The group of hackers attending the annual DEF CON conference reportedly took just 90 minutes to compromise 30 different voting machines, breaking through different companies’ security measures, including Winvote, Diebold, and Sequoia. In some cases, the machines included external ports that could be used to plug in malware, while others―perhaps more concerning―had poorly secured Wi-Fi connectivity enabled, allowing the hackers to breach the systems remotely.
Jeff Braun, a cybersecurity expert at the University of Chicago, reportedly convinced the DEF CON conference to take up the demonstration, hoping to show whether voting machine companies’ assurances of security could be trusted. After the event concluded, he told the Register that the perils are obvious.
“Without question, our voting systems are weak and susceptible. Thanks to the contributions of the hacker community today, we’ve uncovered even more about exactly how,” Braun said.
“The scary thing is we also know that our foreign adversaries—including Russia, North Korea, Iran—possess the capabilities to hack them too, in the process undermining principles of democracy and threatening our national security.”
Election cybersecurity has been a hot topic in recent months, thanks to the U.S. intelligence community’s broad concurrence that the Russian government attempted to interfere in the presidential election.
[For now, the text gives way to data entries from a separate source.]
(* ===== verification/VisibilityWorld.v ===== *)
(** Application, encoder and GPU together: the API half of a query
    ([query.rs]), the packet queue, the submissions in flight, and what every
    interleaving of them answers. *)

From S2P Require Import Prelude Visibility VisibilityPasses VisibilityInv.

(** ** The application, the encoder and the GPU *)

Definition D3DISSUE_END : Z := 1.
Definition D3DISSUE_BEGIN : Z := 2.

(** [query_issue] on an occlusion query, up to the packets it queues; the
    extents are those of the render target bound when the packets run. *)
Definition query_issue (q : Z) (m : QueryMailbox) (flags : Z) (logical render : Z * Z) : option (list Packet * QueryMailbox) :=
  let begin := flag flags D3DISSUE_BEGIN in
  let end_ := flag flags D3DISSUE_END in
  let '(begin, end_) :=
    if end_ && negb begin then
      match QueryCore.end_issue m with Close => (false, true) | OpenAndClose => (true, true) | Keep => (false, false) end
    else (begin, end_) in
  '(ps, m) ← (if begin then '(g, m) ← QueryCore.mark_armed m; Some ([PBegin q g logical render], m) else Some ([], m));
  Some (if end_ then let '(g, m) := QueryCore.mark_end_requested m in (ps ++ [PEnd q g], m) else (ps, m)).

(** [close_released_span]. *)
Definition close_released_span (q : Z) (m : QueryMailbox) : list Packet * QueryMailbox :=
  if QueryCore.span_open m then let '(g, m) := QueryCore.mark_end_requested m in ([PEnd q g], m) else ([], m).

(** The encoder takes one packet; [ok] is whether a buffer it wraps can be had. *)
Definition process (e : Encoder) (ok : bool) (p : Packet) : list Submission * Encoder :=
  match p with
  | PBegin q g logical render => ([], begin_visibility_query e ok q g logical render)
  | PEnd q g => ([], end_visibility_query e ok q g)
  | PDraw n => ([], emit_draw e ok n)
  | PQuad n => ([], emit_clear_quad e n)
  | PPassEnd => ([], set_passes e (PassOps.end_current_pass (pass_state e)))
  | PSubmit => let '(s, e) := submit_frame e in ([s], e)
  end.

(** [issued] and [refused] are the history: every packet queued, and whether a
    visibility buffer could ever not be had. *)
Record World := mkWorld {
  enc : Encoder; queue : list Packet; flights : list Submission; coherent : Z;
  issued : list Packet; refused : bool }.

Definition world_new (slots : Z) : World :=
  mkWorld (mkEncoder (VisState.new slots) ∅ (λ _ _, 0) PassOps.new 1 0) [] [] 0 [] false.

Inductive Label :=
  | Create (q : Z)
  | Issue (q flags : Z) (logical render : Z * Z)
  | Release (q : Z)
  | Draw (samples : Z)
  | ClearQuad (samples : Z)
  | EndPass
  | Submit
  | Process (ok : bool)
  | Retire
  | Intake.

Definition set_mailbox (e : Encoder) (q : Z) (m : QueryMailbox) : Encoder := set_cores e (vis e) (<[q := m]> (cores e)).

Definition push_packets (w : World) (e : Encoder) (ps : list Packet) : World :=
  mkWorld e (queue w ++ ps) (flights w) (coherent w) (issued w ++ ps) (refused w).

Definition step (w : World) (l : Label) : option World :=
  match l with
  | Create q =>
      match cores (enc w) !! q with
      | None => Some (push_packets w (set_mailbox (enc w) q mailbox_new) [])
      | Some _ => None
      end
  | Issue q flags logical render =>
      m ← cores (enc w) !! q;
      '(ps, m) ← query_issue q m flags logical render;
      Some (push_packets w (set_mailbox (enc w) q m) ps)
  | Release q =>
      m ← cores (enc w) !! q;
      let '(ps, m) := close_released_span q m in Some (push_packets w (set_mailbox (enc w) q m) ps)
  | Draw n => if 0 <=? n then Some (push_packets w (enc w) [PDraw n]) else None
  | ClearQuad n => Some (push_packets w (enc w) [PQuad n])
  | EndPass => Some (push_packets w (enc w) [PPassEnd])
  | Submit => Some (push_packets w (enc w) [PSubmit])
  | Process ok =>
      match queue w with
      | [] => None
      | p :: rest =>
          let '(subs, e) := process (enc w) ok p in
          Some (mkWorld e rest (flights w ++ subs) (coherent w) (issued w) (refused w || negb ok))
      end
  | Retire =>
      match flights w with
      | [] => None
      | sub :: rest =>
          Some (mkWorld (set_mem (enc w) (gpu_submission sub (mem (enc w)))) (queue w) rest (coherent w + 1) (issued w) (refused w))
      end
  | Intake => Some (mkWorld (intake_visibility (enc w) (coherent w)) (queue w) (flights w) (coherent w) (issued w) (refused w))
  end.

Fixpoint run (w : World) (ls : list Label) : option World :=
  match ls with
  | [] => Some w
  | l :: rest => w' ← step w l; run w' rest
  end.

(** The samples and the number of the draws issued. *)
Definition drawn (l : list Packet) : Z := zsum ((λ p, match p with PDraw n => n | _ => 0 end) <$> l).
Definition draws (l : list Packet) : Z := zsum ((λ p, match p with PDraw _ => 1 | _ => 0 end) <$> l).

(** ** Histories *)

Definition nonneg (p : Packet) : Prop := match p with PDraw n => 0 <= n | _ => True end.

Lemma drawn_app l l' : drawn (l ++ l') = drawn l + drawn l'.
Proof. unfold drawn. by rewrite fmap_app, zsum_app. Qed.

Lemma draws_app l l' : draws (l ++ l') = draws l + draws l'.
Proof. unfold draws. by rewrite fmap_app, zsum_app. Qed.

Lemma drawn_nonneg l : Forall nonneg l -> 0 <= drawn l.
Proof. intros H. apply zsum_nonneg, Forall_fmap. eapply Forall_impl; [exact H|]. intros []; simpl; lia. Qed.

Lemma draws_nonneg l : 0 <= draws l.
Proof. apply zsum_nonneg, Forall_fmap, Forall_forall. intros []; simpl; lia. Qed.

Lemma spec_run_snoc l p : spec_run (l ++ [p]) = spec_packet (spec_run l) p.
Proof. unfold spec_run. by rewrite foldl_app. Qed.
Specifically, it’s been widely alleged that Russia hacked the Democratic National Committee and the email account of Hillary Clinton’s campaign chairman John Podesta, in an attempt to funnel damaging information about her into the public consciousness.
It’s also been reported that Russian hackers accessed U.S. voting machines in 39 states in the run-up to the election, although there’s no evidence that any votes were changed.
Update 3:58pm CT, Aug. 1: Hackers discovered the records of 654,517 people in an ExpressPoll-5000 electronic voting machine at Voting Village, according to a Gizmodo report.
The records appear to be from people who voted in Shelby County, Tennessee, and contain names, addresses, dates of birth, political party affiliations, whether people voted absentee, and if they were asked to provide ID.
Security researcher Josh Palmer first discovered the database by simply removing the memory card from the voting machine and connecting it to a computer. Palmer told Gizmodo it was not encrypted and didn’t even have a password. The conference quickly confiscated the memory card to protect the more than 650,000 voters whose personal information was left unprotected. If Palmer had the card before an election, he said he could write a script “in seconds” that would make it appear as if all people already cast absentee ballots.